Even though The Surface is “a powerful little laptop, lightweight with a Windows 8 touchscreen and a long battery life”; and though this product is “both tablet and laptop and integrates tightly with other Microsoft applications”—Cool-Because-He’s-Young Nadella is to be hailed as brilliant too for sabotaging the future of a magnificent product. It is alleged that Nadella wishes to end Microsoft’s foray into hardware (Surface), and take the company back to the business of software.

“A Windows First policy,” argues Marks, “was the reason behind products like the Surface.”

If, as I understood this terribly hip article, The Surface is more than the software it runs—why reduce the best Tablet in the business to its bits? What about the “Big Idea”?

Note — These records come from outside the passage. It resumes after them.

(** [p] passes the filter of [delete_preference pref_id]. *)
Definition keeps (pref_id : string) (p : pyval) : bool :=
  negb (has_id pref_id p).

(** The ids of the records of a list, in order: [p.get("id")] for every
    dict [p]. *)
Definition ids (l : list pyval) : list pyval :=
  flat_map (fun p => match p with
                     | PDict d => [dict_get d "id"]
                     | _ => []
                     end) l.

(** A call of one of the two mutating methods; an [Add] carries the
    uuid its call drew. *)
Inductive op : Type :=
| Add (preference_text : pyval) (source new_id : string)
| Delete (pref_id : string).

(** A request to add: text, source and the uuid drawn for it. *)
Definition add_of (a : pyval * string * string) : op :=
  match a with (t, s, i) => Add t s i end.

Definition record_of (a : pyval * string * string) : pyval :=
  match a with (t, s, i) => new_record t s i end.

Section Histories.
Variable json_dumps : pyval -> string.

(** The manager after a call, whether it returned or raised. *)
Definition exec (o : op) (m : manager) : manager :=
  match o with
  | Add t s i => snd (add_preference json_dumps t s i m)
  | Delete i => snd (delete_preference json_dumps i m)
  end.

Definition run (ops : list op) (m : manager) : manager :=
  fold_left (fun m o => exec o m) ops m.

(** A call with its outcome: what [add_preference] returns, or what
    [delete_preference] returns as a value. *)
Definition call (o : op) : Eff manager pyval :=
  match o with
  | Add t s i => add_preference json_dumps t s i
  | Delete i => deleted <- delete_preference json_dumps i ;; ret (PBool deleted)
  end.

(** The states a store goes through when every uuid drawn is new to
    the store at the time it is drawn. *)
Inductive reachable (m0 : manager) : manager -> Prop :=
| reach_start : reachable m0 m0
| reach_add m t s new_id :
    reachable m0 m ->
    ~ In (PStr new_id) (ids (records m)) ->
    reachable m0 (exec (Add t s new_id) m)
| reach_delete m pref_id :
    reachable m0 m ->
    reachable m0 (exec (Delete pref_id) m).
End Histories.

End PreferenceManager.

Not being a techie, I have no idea if Forbes’s Gene Marks is being plain silly, or if silly is the new norm in the media’s tech coverage. I suspect the two are not mutually exclusive. (“A silly society is a youth-obsessed society.” Youth-obsessed U.S is silly.)

In its hipness, the Forbes article reminds me of that grating, pretentious Cisco ad, in which a female with a deceptively soft voice waffles about the Internet of All Things (WTF?!).

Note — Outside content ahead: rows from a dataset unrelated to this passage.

(** * GraphLab Canvas variable resolver and distributed logistic classifier

    A shallow embedding of

    - [canvas/inspect.py]: [_find_variable_name], [find_vars] and
      [__climb_frame_stack], which walk the interpreter's call-frame chain
      to find the local name an object is bound to and register it with
      the Canvas target;
    - [distributed/toolkits/classifier/logistic_classifier.py]:
      [submit_training_job], which forwards its hyperparameters to the
      supervised-learning backend.

    Python objects are references (identity is the address), frames are
    the interpreter's linked frame objects, a dictionary is kept as its
    list of items in iteration order, exceptions are an error monad and
    the Canvas target is a log of the calls it received.  What the
    interpreter provides comes in as an argument: the current frame, the
    number of nested calls its recursion limit still allows, and the
    built-in [str.lower]. *)

From stdpp Require Import base list strings gmap.

Set Default Proof Using "Type".

(** ** Python objects *)

(** A reference to a Python object: the singleton [None] or the address of
    a heap object.  Two references denote the same object exactly when
    they are equal. *)
Inductive pyref : Type :=
  | PyNone
  | PyObj (addr : nat).

#[global] Instance pyref_eq_dec : EqDecision pyref.
Proof. solve_decision. Defined.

But I guess I’m still from the Book Age. Behold a throwback: a wall-to-wall library, or half of it, as I could not get the entire thing in the frame. Sean made this solid maple thing to my mid-century American, Heywood-Wakefield design specs (more):

Bookcase I

UPDATED: Putting Lipstick On The Pigs At NSA*

Constitution, Democrats, Homeland Security, Propaganda, Republicans, Technology, Terrorism

We’re doing the right thing; we’re not doing anything illegal,” said Four-Star General Keith Alexander to Fox News’ Bret Baier. An otherwise good reporter, Baier has been asking some poignant questions of the very clever, dissembling, outgoing director of the National Security Agency’s unconstitutional, naturally illicit and all-round reprehensible spying programs. However, Baier, another bright lad, seems to be merely going through the motion; making sure he does journalistic due diligence without any forceful follow-up. A less than obligatory follow-up would be: “I know that what you do is probably ‘legal,’ but is it ‘moral’?”

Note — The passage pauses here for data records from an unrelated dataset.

Definition with_pairs (sdn : sdn_t) (ps : GSequence pair_t) : sdn_t :=
  {| pairs := ps; context := context sdn; total_size := total_size sdn |}.

(** What the listener reads and writes: its [user_data] and the log. *)
Definition session : Type := (sdn_t * list log_entry)%type.

(** ** [sdn_create_data] *)
Definition sdn_create_data (context : gfal2_context_t) : sdn_t :=
  {| pairs := g_sequence_new; context := context; total_size := 0 |}.

(** ** [sdn_add_size] *)
Definition sdn_add_size (data : pair_t) (udata : session) : session :=
  let (sdn, log) := udata in
  match gfal2_stat (context sdn) (source data) with
  | Stat_failed message =>
      (sdn, log ++ [(G_LOG_LEVEL_ERROR, Could_not_stat (source data) message)])%list
  | Stat_ok st_size =>
      (with_total_size sdn (off_t_wrap (total_size sdn + st_size)), log)
  end.

(** The size pass of [sdn_notify_remote]:
    [data->total_size = 0; g_sequence_foreach (data->pairs, sdn_add_size, data)]. *)
Definition calculate_the_size (st : session) : session :=
  let (data, log) := st in
  g_sequence_foreach (pairs data) sdn_add_size (with_total_size data 0, log).

(** ** [sdn_notify_remote] *)
Definition sdn_notify_remote (st : session) : outcome session :=
  let (data, log) := st in
  match g_sequence_get_begin_iter (pairs data) with
  | None => Returns st
  | Some iter =>
      match g_sequence_get (pairs data) iter with
      | None => Undefined NullDereference          (* pair->source *)
      | Some first =>
          let source_uri := gfal2_parse_uri (source first) in
          let destination_uri := gfal2_parse_uri (destination first) in
          let (data', log') := calculate_the_size st in
          match source_uri, destination_uri with
          | Some src, Some dst =>
              Returns
                (data',
                 log' ++ [(G_LOG_LEVEL_WARNING,
                           Between_hosts (host src) (host dst)
                             (g_sequence_get_length (pairs data'))
                             (total_size data'))])%list
          | _, _ => Undefined NullDereference      (* source->host, destination->host *)
          end
      end
  end.

(** ** [sdn_event_listener] *)
Definition sdn_event_listener (e : gfalt_event_t) (st : session) : outcome session :=
  let (data, log) := st in
  match stage e with
  | GFAL_EVENT_LIST_ENTER =>
      match g_sequence_get_begin_iter (pairs data),
            g_sequence_get_end_iter (pairs data) with
      | Some b, Some e' =>
          Returns (with_pairs data (g_sequence_remove_range (pairs data) b e'), log)
      | _, _ => Returns st
      end
  | GFAL_EVENT_LIST_ITEM =>
      item <- sdn_create_pair (description e) ;;
      Returns (with_pairs data (g_sequence_append (pairs data) item), log)
  | GFAL_EVENT_LIST_EXIT => sdn_notify_remote st
  | GFAL_GRIDFTP_PASV_STAGE_QUARK =>
      log' <- sdn_dest_pasv (description e) log ;;
      Returns (data, log')
  | GFAL_EVENT_OTHER _ => Returns st
  end.

(** The engine delivers the events of a session to the listener one after
    the other. *)
Fixpoint deliver (events : list gfalt_event_t) (st : session) : outcome session :=
  match events with
  | [] => Returns st
  | e :: events' => st' <- sdn_event_listener e st ;; deliver events' st'
  end.

(** ** What the claims speak of *)

(** Whether the lookup of a pair's source fails, and the size it gives
    when it does not. *)
Definition lookup_fails (ctx : gfal2_context_t) (p : pair_t) : bool :=
  match gfal2_stat ctx (source p) with
  | Stat_ok _ => false
  | Stat_failed _ => true
  end.

Definition queried_size (ctx : gfal2_context_t) (p : pair_t) : Z :=
  match gfal2_stat ctx (source p) with
  | Stat_ok st_size => st_size
  | Stat_failed _ => 0
  end.

(** The [k] pairs whose lookup fails and the [n - k] whose lookup
    succeeds, in registry order. *)
Definition failed_pairs (ctx : gfal2_context_t) (ps : list pair_t) : list pair_t :=
  filter (lookup_fails ctx) ps.

Definition successful_pairs (ctx : gfal2_context_t) (ps : list pair_t) : list pair_t :=
  filter (fun p => negb (lookup_fails ctx p)) ps.

(** The sum of the sizes of the successful lookups. *)
Definition sum_of_sizes (ctx : gfal2_context_t) (ps : list pair_t) : Z :=
  fold_right Z.add 0%Z (map (queried_size ctx) (successful_pairs ctx ps)).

The occasion of the interview? Obama’s likely bogus “calls for an end to NSA’s bulk phone data collection.”

“What would you do to Edward Snowden if you were alone in a room with him” was more revealing of Baier’s sympathies. Alexander vaporized about the assorted entrapment operations to which hoovering up trillions of messages have led. (More about “The Dynamics of Entrapment.”)

BAIER: Former President Jimmy Carter saying he writes letters instead of sending e-mails because he’s worried that you’re listen — you’re reading his e-mails.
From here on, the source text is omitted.